First, the units must be positioned to fit the necker cube diagram -- hit Position Units Run in the ControlPanel.

In the Network view, you should see two "cubes" having units at each vertex. Each cube represents one of the two possible interpretations (the left cube corresponding to panel b and the right to panel c in the adjacent figure). All of the units are within one layer, which has the basic kWTA inhibition operating with a k parameter of 8. Thus, only one of the two cubes can be active at any given time under these constraints.

As usual, let's examine the weights (select r.wt, click on the units).

Notice that each unit is connected to its local neighborhood of vertices. Thus, when one vertex gets active, it will tend to activate the others, leading to the activation of a consistent interpretation of the entire cube. However, at the same time, the other interpretation of the cube is also activating its vertices, and, via the inhibition, competing to get active.

Return to viewing act in the network, and we'll run it. Press Init and Run in the ControlPanel to view the competition process in action.

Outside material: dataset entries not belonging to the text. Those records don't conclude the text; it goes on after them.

(** * oa-quiz-game: the session engine of [main.go]

    A shallow embedding of the quiz program's question generator
    ([generateQuestion]), its event handler ([Update]) and its countdown
    bar ([renderCountdownBar]), with the properties of the specification
    stated and settled against them.

    Conventions.
    - Go's [int] and [time.Duration] are 64-bit signed integers: values
      are in [Z] and every arithmetic operation of the source is written
      with its wrap-around ([Int64.add], [Int64.sub], [Int64.mul]).
    - [math/rand] and [time.Now] are read from tapes held in the [World];
      a theorem quantified over the world holds for every sequence of
      random draws and clock readings.
    - The Bubble Tea widgets ([list.Model], [textinput.Model]),
      [fmt.Sscanf] and float64 arithmetic are collaborators outside the
      repository: they are interfaces ([Collaborators], [Float64]) and
      the theorems hold for every implementation of them. *)

From Stdlib Require Import ZArith Lia List QArith Ascii.
From stdpp Require Import base option gmap strings pretty list.

Local Open Scope string_scope.
Local Open Scope Z_scope.

(** ** 64-bit signed integers *)

Module Int64.

Definition min_int : Z := - 2 ^ 63.
Definition max_int : Z := 2 ^ 63 - 1.

Definition in_range (z : Z) : Prop := min_int <= z <= max_int.

(** Two's-complement reduction of a mathematical integer. *)
Definition wrap (z : Z) : Z := (z + 2 ^ 63) mod 2 ^ 64 - 2 ^ 63.

Definition add (x y : Z) : Z := wrap (x + y).
Definition sub (x y : Z) : Z := wrap (x - y).
Definition mul (x y : Z) : Z := wrap (x * y).

End Int64.

(** ** Results of running a handler

    [Panic] is a Go run-time panic, [OutOfFuel] is the bound put on the
    unbounded retry loop of [generateQuestion]. *)

Inductive result (A : Type) : Type :=
| Ok (a : A)
| Panic (why : string)
| OutOfFuel.

Arguments Ok {A} a.
Arguments Panic {A} why.
Arguments OutOfFuel {A}.

(** ** The world: random source, clock, standard output *)

Record World : Type := mkWorld {
  rand_tape : nat -> Z;      (* raw outputs of the global math/rand source *)
  rand_next : nat;           (* how many of them were consumed *)
  clock_tape : nat -> Z;     (* successive readings of time.Now, in ns *)
  clock_next : nat;
  stdout : list string       (* what fmt.Print wrote, oldest first *)
}.

(** [rand.Intn(n)]: a draw in [0, n); panics when [n <= 0]. *)
Definition Intn (n : Z) (w : World) : result (Z * World) :=
  if n <=? 0 then Panic "invalid argument to Intn"
  else Ok (rand_tape w (rand_next w) mod n,
           mkWorld (rand_tape w) (S (rand_next w))
                   (clock_tape w) (clock_next w) (stdout w)).

(** [rand.Int()]: a non-negative [int]. *)
Definition Int (w : World) : result (Z * World) :=
  Ok (rand_tape w (rand_next w) mod 2 ^ 63,
      mkWorld (rand_tape w) (S (rand_next w))
              (clock_tape w) (clock_next w) (stdout w)).

(** [time.Now()]. *)
Definition Now (w : World) : Z * World :=
  (clock_tape w (clock_next w),
   mkWorld (rand_tape w) (rand_next w)
           (clock_tape w) (S (clock_next w)) (stdout w)).

(** [fmt.Print(s)]. *)
Definition Print (s : string) (w : World) : World :=
  mkWorld (rand_tape w) (rand_next w) (clock_tape w) (clock_next w)
          (stdout w ++ [s])%list.

(** A small state-and-error monad for the code that draws random numbers. *)
Definition Gen (A : Type) : Type := World -> result (A * World).

Definition gret {A} (a : A) : Gen A := fun w => Ok (a, w).

Definition gbind {A B} (c : Gen A) (k : A -> Gen B) : Gen B :=
  fun w =>
    match c w with
    | Ok (a, w') => k a w'
    | Panic why => Panic why
    | OutOfFuel => OutOfFuel
    end.

(** A computation that does not touch the world. *)
Definition glift {A} (r : result A) : Gen A :=
  fun w =>
    match r with
    | Ok a => Ok (a, w)
    | Panic why => Panic why
    | OutOfFuel => OutOfFuel
    end.

Notation "'do' x <- c ; k" := (gbind c (fun x => k))
  (at level 10, x name, c at level 100, k at level 200).

(** ** Questions *)

Record Question : Type := mkQuestion {
  Text : string;
  Answer : Z;
  OpType : string;
  UniqueID : string
}.

(** [fmt.Sprintf("%d", n)]. *)
Definition itoa (n : Z) : string := pretty n.

(** [fmt.Sprintf("%d %s %d = ?", a, op, b)]. *)
Definition sprintf_binop (a : Z) (op : string) (b : Z) : string :=
  itoa a +:+ " " +:+ op +:+ " " +:+ itoa b +:+ " = ?".

(** Indexing a map literal [map[string]string{...}[op]]: the zero value
    [""] when the key is absent. *)
Definition map_index (tbl : gmap string string) (k : string) : string :=
  default "" (tbl !! k).

(** Indexing a slice literal [ops[i]]; the index comes from
    [rand.Intn(len(ops))] and is always in range. *)
Definition slice_index (ops : list string) (i : Z) : result string :=
  match ops !! Z.to_nat i with
  | Some s => Ok s
  | None => Panic "index out of range"
  end.

(** The local variables of one iteration of the loop of
    [generateQuestion], as they stand when the [switch] is left. *)
Record Locals : Type := mkLocals {
  l_a : Z;
  l_b : Z;
  l_answer : Z;
  l_text : string;
  l_op : string;
  l_opType : string
}.

Definition gen1stGrade : Gen Locals :=
  do a <- Intn 11;
  do b <- Intn 11;
  do c <- Intn 2;
  if c =? 0 then
    let op := "+" in
    gret (mkLocals a b (Int64.add a b) (sprintf_binop a op b) op
            (map_index (list_to_map [("+", "addition"); ("-", "subtraction")]) op))
  else
    let '(a, b) := if a <? b then (b, a) else (a, b) in
    let op := "-" in
    gret (mkLocals a b (Int64.sub a b) (sprintf_binop a op b) op
            (map_index (list_to_map [("+", "addition"); ("-", "subtraction")]) op)).

Definition gen3rdGrade : Gen Locals :=
  do a <- Intn 21;
  do b <- Intn 21;
  let ops := ["+"; "-"; "*"] in
  do i <- Intn (Z.of_nat (length ops));
  do op <- glift (slice_index ops i);
  let tbl : gmap string string :=
    list_to_map [("+", "addition"); ("-", "subtraction"); ("*", "multiplication")] in
  if decide (op = "+") then
    gret (mkLocals a b (Int64.add a b) (sprintf_binop a op b) op (map_index tbl op))
  else if decide (op = "-") then
    gret (mkLocals a b (Int64.sub a b) (sprintf_binop a op b) op (map_index tbl op))
  else if decide (op = "*") then
    do a <- Intn 10;
    do b <- Intn 10;
    gret (mkLocals a b (Int64.mul a b) (sprintf_binop a op b) op (map_index tbl op))
  else
    gret (mkLocals a b 0 (sprintf_binop a op b) op (map_index tbl op)).

Definition gen5thGrade : Gen Locals :=
  let ops := ["+"; "-"; "*"; "/"] in
  do i <- Intn (Z.of_nat (length ops));
  do op <- glift (slice_index ops i);
  let tbl : gmap string string :=
    list_to_map [("+", "addition"); ("-", "subtraction");
                 ("*", "multiplication"); ("/", "division")] in
  if decide (op = "+") then
    do r1 <- Intn 90;
    do r2 <- Intn 90;
    let a := Int64.add r1 10 in
    let b := Int64.add r2 10 in
    gret (mkLocals a b (Int64.add a b) (sprintf_binop a op b) op (map_index tbl op))
  else if decide (op = "-") then
    do r1 <- Intn 90;
    do r2 <- Intn 90;
    let a := Int64.add r1 10 in
    let b := Int64.add r2 10 in
    gret (mkLocals a b (Int64.sub a b) (sprintf_binop a op b) op (map_index tbl op))
  else if decide (op = "*") then
    do r1 <- Intn 15;
    do r2 <- Intn 15;
    let a := Int64.add r1 1 in
    let b := Int64.add r2 1 in
    gret (mkLocals a b (Int64.mul a b) (sprintf_binop a op b) op (map_index tbl op))
  else if decide (op = "/") then
    do r1 <- Intn 15;
    let b := Int64.add r1 1 in
    do r2 <- Intn 20;
    let answer := Int64.add r2 1 in
    let a := Int64.mul b answer in
    gret (mkLocals a b answer (sprintf_binop a op b) op (map_index tbl op))
  else
    gret (mkLocals 0 0 0 (sprintf_binop 0 op 0) op (map_index tbl op)).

During running, both interpretations receive equal but weak amounts of excitatory input. You should see that as the network settles there is some flickering of the units in both cubes, with some wavering of strength back and forth until one cube eventually wins out and is fully active while the other remains inactive.

Try Running many times, to see which way it tends to go.

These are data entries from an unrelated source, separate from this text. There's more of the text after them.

Lemma tool_returns_payload : forall p tool_name run_tool kwargs,
  execute_impl p tool_name = Some run_tool ->
  dict_keys kwargs = parameters_of tool_name ->
  (tool_name = "tavily_search" ->
   exists q, dict_get "query" kwargs = Some (VStr q)) ->
  exists payload, run_tool kwargs = Ok payload.
Proof.
  intros p tool_name run_tool kwargs E K Q.
  unfold execute_impl in E. unfold parameters_of in K.
  repeat match type of E with
         | context [String.eqb tool_name ?k] =>
             destruct (String.eqb_spec tool_name k) as [->|]
         end; try discriminate;
    inversion E; subst run_tool; clear E;
    cbn [existsb String.eqb Ascii.eqb Bool.eqb orb] in K.
  - destruct kwargs as [|[k1 v1] [|[k2 v2] [|[k3 v3] [|[k4 v4] [|]]]]];
      try discriminate.
    simpl in K. inversion K; subst.
    destruct (StockPriceTool_execute_impl_shape p v1 v2 v3 v4)
      as (results & R).
    exists (VDict [("results", VDict results)]). rewrite <- R. reflexivity.
  - destruct kwargs as [|[k1 v1] [|]]; try discriminate.
    simpl in K. inversion K; subst.
    cbn [only_keywords keyword dict_keys map fst filter existsb negb orb
         String.eqb Ascii.eqb Bool.eqb dict_get bind Ok].
    unfold FundamentalAnalysisTool_execute_impl, try_, bind, dict_output.
    repeat match goal with
           | |- context [match ?x with _ => _ end] =>
               lazymatch x with
               | context [match _ with _ => _ end] => fail
               | _ => destruct x
               end
           end; now eexists.
  - destruct kwargs as [|[k1 v1] [|]]; try discriminate.
    simpl in K. inversion K; subst.
    cbn [only_keywords keyword dict_keys map fst filter existsb negb orb
         String.eqb Ascii.eqb Bool.eqb dict_get bind Ok].
    unfold IndustryAnalysisTool_execute_impl, try_, bind, dict_output.
    repeat match goal with
           | |- context [match ?x with _ => _ end] =>
               lazymatch x with
               | context [match _ with _ => _ end] => fail
               | _ => destruct x
               end
           end; now eexists.
  - destruct kwargs as [|[k1 v1] [|]]; try discriminate.
    simpl in K. inversion K; subst.
    cbn [only_keywords keyword dict_keys map fst filter existsb negb orb
         String.eqb Ascii.eqb Bool.eqb dict_get bind Ok].
    unfold PeersComparisonTool_execute_impl, try_, bind, dict_output.
    repeat match goal with
           | |- context [match ?x with _ => _ end] =>
               lazymatch x with
               | context [match _ with _ => _ end] => fail
               | _ => destruct x
               end
           end; now eexists.
  - destruct kwargs as [|[k1 v1] [|]]; try discriminate.
    simpl in K. inversion K; subst.
    cbn [only_keywords keyword dict_keys map fst filter existsb negb orb
         String.eqb Ascii.eqb Bool.eqb dict_get bind Ok].
    destruct (RAGTool_execute_impl_cases p v1)
      as [-> | (? & ? & ? & ? & ? & _ & _ & _ & _ & _ & ->)]; now eexists.
  - destruct kwargs as [|[k1 v1] [|]]; try discriminate.
    simpl in K. inversion K; subst.
    destruct (Q eq_refl) as (q & Eq). simpl in Eq. inversion Eq; subst.
    cbn [only_keywords keyword dict_keys map fst filter existsb negb orb
         String.eqb Ascii.eqb Bool.eqb dict_get bind Ok].
    unfold TavilySearchTool_execute_impl. rewrite enhance_query_eval.
    cbn [bind Ok]. unfold try_.
    repeat match goal with
           | |- context [match ?x with _ => _ end] =>
               lazymatch x with
               | context [match _ with _ => _ end] => fail
               | _ => destruct x
               end
           end; now eexists.
  - destruct kwargs as [|[k1 v1] [|]]; try discriminate.
    simpl in K. inversion K; subst.
    cbn [only_keywords keyword dict_keys map fst filter existsb negb orb
         String.eqb Ascii.eqb Bool.eqb dict_get bind Ok].
    unfold ChatTool_execute_impl, try_.
    repeat match goal with
           | |- context [match ?x with _ => _ end] =>
               lazymatch x with
               | context [match _ with _ => _ end] => fail
               | _ => destruct x
               end
           end; now eexists.
Qed.

(** X19.  No tool of the registry reports a failure of its own.  For each of
    the seven tools of [get_tools], called through [_arun] with the
    keywords its [_execute_impl] declares (a text for the query of
    [tavily_search]), the result has status ["success"], whatever the
    values of the arguments and whatever the provider behind the tool
    does: a rejected argument or a fault of the provider shows as an
    empty payload, never as an error.  A call with a keyword the tool
    does not declare fails before the tool's own [try] and is the one
    case reported as ["error"]. *)
Theorem tools_report_success :
  forall (p : Providers) (ev : Event) (key : string) (tool : Tool)
         (kwargs : dict),
    lookup key get_tools = Some tool ->
    (dict_keys kwargs = parameters_of (name tool) ->
     (name tool = "tavily_search" ->
      exists q, dict_get "query" kwargs = Some (VStr q)) ->
     exists r,
       _arun (with_tools p ev) tool kwargs = Ok r
       /\ status r = "success"
       /\ dict_get "tool_name" (metadata r) = Some (VStr key))
    /\ (forall k v,
          ~ In k (parameters_of (name tool)) ->
          exists r,
            _arun (with_tools p ev) tool ((k, v) :: kwargs) = Ok r
            /\ status r = "error"
            /\ data r = VDict []).
Proof.
  intros p ev key tool kwargs L.
  assert (K : name tool = key
              /\ exists run_tool, execute_impl p key = Some run_tool).
  { unfold get_tools in L. cbn [lookup] in L.
    repeat match type of L with
           | context [String.eqb key ?k] =>
               destruct (String.eqb_spec key k) as [->|];
               [inversion L; split; [reflexivity | now eexists]|]
           end.
    discriminate. }
  destruct K as (K & I). rewrite <- K in I.
  destruct I as (run_tool & E). split.
  - intros Keys Q.
    destruct (tool_returns_payload p _ run_tool kwargs E Keys Q)
      as (payload & R).
    eexists. unfold _arun, with_tools. cbn [ev_execute]. rewrite E, R.
    split; [reflexivity|]. split; [reflexivity|]. simpl. now rewrite K.
  - intros k v N.
    assert (R : exists e, run_tool ((k, v) :: kwargs) = inr e).
    { rewrite K in *. unfold execute_impl in E. unfold parameters_of in N.
      repeat match type of E with
             | context [String.eqb key ?c] =>
                 destruct (String.eqb_spec key c) as [->|]
             end; try discriminate;
        inversion E; subst run_tool; clear E;
        cbn [existsb String.eqb Ascii.eqb Bool.eqb orb] in N;
        unfold only_keywords; cbn [dict_keys map fst filter];
        match goal with
        | |- context [existsb (String.eqb k) ?declared] =>
            destruct (existsb (String.eqb k) declared) eqn:D
        end;
        try (apply existsb_exists in D as (x & Ix & Ex);
             apply String.eqb_eq in Ex; subst x; contradiction);
        cbn [negb bind]; now eexists. }
    destruct R as (e & R).
    eexists. unfold _arun, with_tools. cbn [ev_execute]. rewrite E, R.
    split; [reflexivity|]. split; reflexivity.
Qed.
(** * SWE-ReX: the terminal session engine and its remote client

    A shallow embedding of [runtime.py] (classes [Session] and [Runtime]) and of
    [swerex/runtime/remote.py] (class [RemoteRuntime]), followed by the
    properties of the specification that concern them.

    Python objects with mutable fields become records threaded through a
    state-and-exception monad; everything the code cannot decide by itself (what
    the spawned shell answers, what the HTTP server answers, which temporary
    name the operating system hands out) is an explicit part of the state, so
    that every definition below evaluates on concrete inputs. *)

From Stdlib Require QArith_base.
From stdpp Require Import gmap strings list pretty.

Abbreviation Q := QArith_base.Q.

Local Open Scope string_scope.
Local Open Scope list_scope.

(** ** Python strings

    Strings are restricted to ASCII text.  [isspace] is [str.isspace] on code
    points below 128. *)

Definition isspace (c : Ascii.ascii) : bool :=
  let n := Ascii.nat_of_ascii c in
  (((9 <=? n) && (n <=? 13)) || ((28 <=? n) && (n <=? 32)))%nat.

Fixpoint lstrip (s : string) : string :=
  match s with
  | String c s' => if isspace c then lstrip s' else s
  | EmptyString => EmptyString
  end.

Definition rstrip (s : string) : string := String.rev (lstrip (String.rev s)).

Definition strip (s : string) : string := rstrip (lstrip s).

Fixpoint string_drop (n : nat) (s : string) : string :=
  match n, s with
  | S n', String _ s' => string_drop n' s'
  | _, _ => s
  end.

Fixpoint string_take (n : nat) (s : string) : string :=
  match n, s with
  | S n', String c s' => String c (string_take n' s')
  | _, _ => EmptyString
  end.

Definition removeprefix (p s : string) : string :=
  if String.prefix p s then string_drop (String.length p) s else s.

(** [s.rpartition(".")]: the text before the last dot, the separator found (or
    the empty string), the text after it. *)
Fixpoint rpartition_dot (s : string) : option (string * string) :=
  match s with
  | EmptyString => None
  | String c s' =>
      match rpartition_dot s' with
      | Some (h, t) => Some (String c h, t)
      | None => if Ascii.eqb c (Ascii.ascii_of_nat 46) then Some (EmptyString, s') else None
      end
  end.

Definition rpartition (s : string) : string * string * string :=
  match rpartition_dot s with
  | Some (h, t) => (h, ".", t)
  | None => ("", "", s)
  end.

(** ** Python exceptions

    A class is known by its qualified name and the names of all its proper
    ancestors; [isinstance] is what an [except C:] clause tests. *)

Record exc_class := ExcClass { cls_name : string; cls_bases : list string }.

Record exc := Exc { exc_type : exc_class; exc_arg : string }.

Definition isinstance (e : exc) (c : exc_class) : bool :=
  bool_decide (cls_name c = cls_name (exc_type e) ∨ cls_name c ∈ cls_bases (exc_type e)).

Definition BaseException := ExcClass "BaseException" [].
Definition Exception := ExcClass "Exception" ["BaseException"].
Definition KeyboardInterrupt := ExcClass "KeyboardInterrupt" ["BaseException"].
Definition AssertionError := ExcClass "AssertionError" ["Exception"; "BaseException"].
Definition AttributeError := ExcClass "AttributeError" ["Exception"; "BaseException"].
Definition TypeError := ExcClass "TypeError" ["Exception"; "BaseException"].
Definition KeyError :=
  ExcClass "KeyError" ["LookupError"; "Exception"; "BaseException"].
Definition IndexError :=
  ExcClass "IndexError" ["LookupError"; "Exception"; "BaseException"].
Definition FileNotFoundError :=
  ExcClass "FileNotFoundError" ["OSError"; "Exception"; "BaseException"].

(** ** A state and exception monad

    [M S A] is a Python method body over an object of state [S]: it ends by
    returning a value ([inr]) or by raising ([inl]), and leaves a new state
    either way. *)

Definition M (S A : Type) : Type := S → (exc + A) * S.

Definition ret {S A} (a : A) : M S A := λ s, (inr a, s).

Definition raise {S A} (e : exc) : M S A := λ s, (inl e, s).

Definition bind {S A B} (m : M S A) (k : A → M S B) : M S B :=
  λ s, match m s with
       | (inr a, s') => k a s'
       | (inl e, s') => (inl e, s')
       end.

(** [attempt m] runs [m] as the body of a [try]: the exception, if any, is
    handed to the caller as a value. *)
Definition attempt {S A} (m : M S A) : M S (exc + A) :=
  λ s, let '(r, s') := m s in (inr r, s').

Definition get {S} : M S S := λ s, (inr s, s).

Definition put {S} (s : S) : M S unit := λ _, (inr tt, s).

Declare Scope py_scope.
Delimit Scope py_scope with py.
Notation "x <- m ;; k" := (bind m (λ x, k))
  (at level 100, m at next level, right associativity) : py_scope.
Notation "m ;;; k" := (bind m (λ _, k))
  (at level 100, right associativity) : py_scope.
Local Open Scope py_scope.

(** [assert b] *)
Definition py_assert {S} (b : bool) : M S unit :=
  if b then ret tt else raise (Exc AssertionError "").

(** [l[i]] on a list *)
Definition getitem {S A} (l : list A) (i : nat) : M S A :=
  match l !! i with
  | Some x => ret x
  | None => raise (Exc IndexError "list index out of range")
  end.

Definition nl : string := String (Ascii.ascii_of_nat 10) EmptyString.

(** ** pexpect

    The child process is outside the program.  A [spawn] object carries the
    answers the child will give to the coming [expect] calls ([pending]: the
    text before the match and the index of the pattern that matched, or the
    exception raised), a [log] of what was done to it, and the [before]
    attribute.  A child with nothing pending stays silent and every wait on it
    times out.  Writes to the child are taken to succeed.  [before] is tracked
    only across successful waits, which is when the code reads it. *)

Module pexpect.

Definition TIMEOUT :=
  ExcClass "pexpect.exceptions.TIMEOUT"
    ["pexpect.exceptions.ExceptionPexpect"; "Exception"; "BaseException"].
Definition EOF :=
  ExcClass "pexpect.exceptions.EOF"
    ["pexpect.exceptions.ExceptionPexpect"; "Exception"; "BaseException"].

You should note that which cube wins is random. If you are persistent, you should eventually observe a case where part of each cube is activated, instead of one entire cube being active and the other not (warning, this could take hundreds of tries, depending on how fortuitous your random seeds are). When this happens, note the plot of the harmony value in the graph log. It should be substantially below all the other traces that correspond to a consistent solution on one cube. Thus, an inconsistent partial satisfaction of the weight constraints has lower harmony than full satisfaction of the constraints in one cube.

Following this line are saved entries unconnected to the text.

(** X16: one strike for each press of a key.  A [keydown] of a mapped key
    that is not held, when the debounce time has passed since its last
    strike, calls [preventDefault()], notes the key as held and the reading
    of the clock as its last press, and activates the bar.  While the key
    is held, further [keydown] events of it (the auto-repeat) change
    nothing, whatever the page does meanwhile.  [keyup] releases the key;
    a [keydown] that follows within the debounce time of the strike reads
    the clock and does nothing else. *)
Theorem X16_one_strike_for_each_press
        (h : InputHandlerS.t) (w : World) (key : string) (noteIndex : Js.value) :
  Page.outcome (Xylophone.getNoteIndexForKey key) w = Ok (Some noteIndex) ->
  existsb (String.eqb key) (InputHandlerS.keysCurrentlyPressed h) = false ->
  lt (sub (hd NaN (Spec.upcoming w))
          (InputHandler.last_press key (InputHandlerS.lastKeyPress h)))
     (InputHandlerS.keyDebounceTime h) = false ->
  exists (h1 : InputHandlerS.t) (w1 : World),
    InputHandler.keyDownHandler Controls.dispatchEvent key (h, w) = (Ok true, (h1, w1)) /\
    w1 = Page.after (InputHandler.handleBarActivation Controls.dispatchEvent noteIndex)
                    (Page.after Browser.Date_now w) /\
    h1 = InputHandlerS.mk
           (InputHandlerS.keyDebounceTime h)
           (InputHandler.map_set key (hd NaN (Spec.upcoming w)) (InputHandlerS.lastKeyPress h))
           (InputHandlerS.keysCurrentlyPressed h ++ [key]) /\
    (forall (w2 : World) (n2 : Js.value),
        Page.outcome (Xylophone.getNoteIndexForKey key) w2 = Ok (Some n2) ->
        InputHandler.keyDownHandler Controls.dispatchEvent key (h1, w2)
        = (Ok true, (h1, w2))) /\
    exists h2 : InputHandlerS.t,
      InputHandler.keyUpHandler key (h1, w1) = (Ok tt, (h2, w1)) /\
      InputHandlerS.keysCurrentlyPressed h2 = InputHandlerS.keysCurrentlyPressed h /\
      forall (w2 : World) (n2 : Js.value),
        Page.outcome (Xylophone.getNoteIndexForKey key) w2 = Ok (Some n2) ->
        lt (sub (hd NaN (Spec.upcoming w2))
                (InputHandler.last_press key (InputHandlerS.lastKeyPress h1)))
           (InputHandlerS.keyDebounceTime h) = true ->
        InputHandler.keyDownHandler Controls.dispatchEvent key (h2, w2)
        = (Ok true, (h2, Page.after Browser.Date_now w2)).
Proof.
  intros Hmap Hheld Hdeb.
  destruct (Date_now_upcoming w) as [t [wt [Hnow [_ [_ [Ht _]]]]]].
  destruct (@handleBarActivation_returns wt noteIndex (@mapped_has_string _ _ _ Hmap))
    as [w1 [H1 _]].
  rewrite Ht in Hdeb |- *.
  destruct h as [deb last held]. cbn [InputHandlerS.keyDebounceTime
    InputHandlerS.lastKeyPress InputHandlerS.keysCurrentlyPressed] in *.
  exists (InputHandlerS.mk deb (InputHandler.map_set key t last) (held ++ [key])), w1.
  split.
  { unfold InputHandler.keyDownHandler.
    rewrite (bind_ok _ (@on_page_ok _ _ _ _ _ _ (@getNoteIndexForKey_returns _ _ _ Hmap))).
    unfold InputHandler.this. unfold bind at 1. unfold gets at 1.
    cbn [fst InputHandlerS.keysCurrentlyPressed]. rewrite Hheld.
    rewrite (bind_ok _ (@on_page_ok _ _ _ _ _ _ Hnow)).
    cbn [fst InputHandlerS.keyDebounceTime InputHandlerS.lastKeyPress]. rewrite Hdeb.
    unfold InputHandler.update. unfold bind at 1. unfold modify at 1.
    unfold bind at 1. unfold modify at 1.
    cbn [fst snd InputHandlerS.keyDebounceTime InputHandlerS.lastKeyPress
         InputHandlerS.keysCurrentlyPressed].
    rewrite Hheld.
    rewrite (bind_ok _ (@on_page_ok _ _ _ _ _ _ H1)). reflexivity. }
  split.
  { unfold Page.after. rewrite Hnow. cbn [snd]. rewrite H1. reflexivity. }
  split; [reflexivity|].
  split.
  { intros w2 n2 Hmap2.
    unfold InputHandler.keyDownHandler.
    rewrite (bind_ok _ (@on_page_ok _ _ _ _ _ _ (@getNoteIndexForKey_returns _ _ _ Hmap2))).
    unfold InputHandler.this. unfold bind at 1. unfold gets at 1.
    cbn [fst InputHandlerS.keysCurrentlyPressed].
    rewrite existsb_app. cbn [existsb]. rewrite String.eqb_refl.
    rewrite orb_true_l, orb_true_r. reflexivity. }
  exists (InputHandlerS.mk deb (InputHandler.map_set key t last) held).
  split.
  { unfold InputHandler.keyUpHandler, InputHandler.update, modify.
    cbn [fst snd InputHandlerS.keyDebounceTime InputHandlerS.lastKeyPress
         InputHandlerS.keysCurrentlyPressed].
    rewrite (@filter_released _ _ Hheld). reflexivity. }
  split; [reflexivity|].
  intros w2 n2 Hmap2 Hsoon.
  destruct (Date_now_upcoming w2) as [t2 [wt2 [Hnow2 [_ [_ [Ht2 _]]]]]].
  rewrite Ht2 in Hsoon.
  unfold InputHandler.keyDownHandler.
  rewrite (bind_ok _ (@on_page_ok _ _ _ _ _ _ (@getNoteIndexForKey_returns _ _ _ Hmap2))).
  unfold InputHandler.this. unfold bind at 1. unfold gets at 1.
  cbn [fst InputHandlerS.keysCurrentlyPressed]. rewrite Hheld.
  rewrite (bind_ok _ (@on_page_ok _ _ _ _ _ _ Hnow2)).
  cbn [fst InputHandlerS.keyDebounceTime InputHandlerS.lastKeyPress] in Hsoon |- *.
  rewrite Hsoon. unfold Page.after. rewrite Hnow2. reflexivity.
Qed.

Noise added to the membrane potential is playing an important role in this simulation -- without it, there is nothing to "break the tie" between the two cube interpretations. To see this, let's manipulate the level of noise.

Try the following values of noise.var in the ControlPanel: 0, .1, .01, .001.

Question 3.5: Report what differences you observed in the settling behavior of the network for the different values of noise (0, .1, .01, .001), and explain what this tells you about how noise is affecting the process

Finally, one of the important psychological aspects of the Necker cube stimulus is that people tend to oscillate between the two possible interpretations. This probably occurs because the neurons that are activated for one interpretation get tired eventually, allowing the other competing units to become active. This process of neurons getting tired is called accommodation or adaptation, and is a well established property of neurons that was covered in the Neuron Chapter of the textbook (see Temporal Dynamics for details).

To turn on adaptation (using the standard AdEx parameters), turn the on button in the adapt field on, and also set the quarter_cycles to 250 instead of 25 (gives it more cycles to run so you can see the effects).

You should observe a few oscillations from one cube to the next as the neurons get tired.

You may now close the project (use the window manager close button on the project window or File/Close Project menu item) and then open a new one, or just quit emergent entirely by doing Quit emergent menu option or clicking the close button on the root window.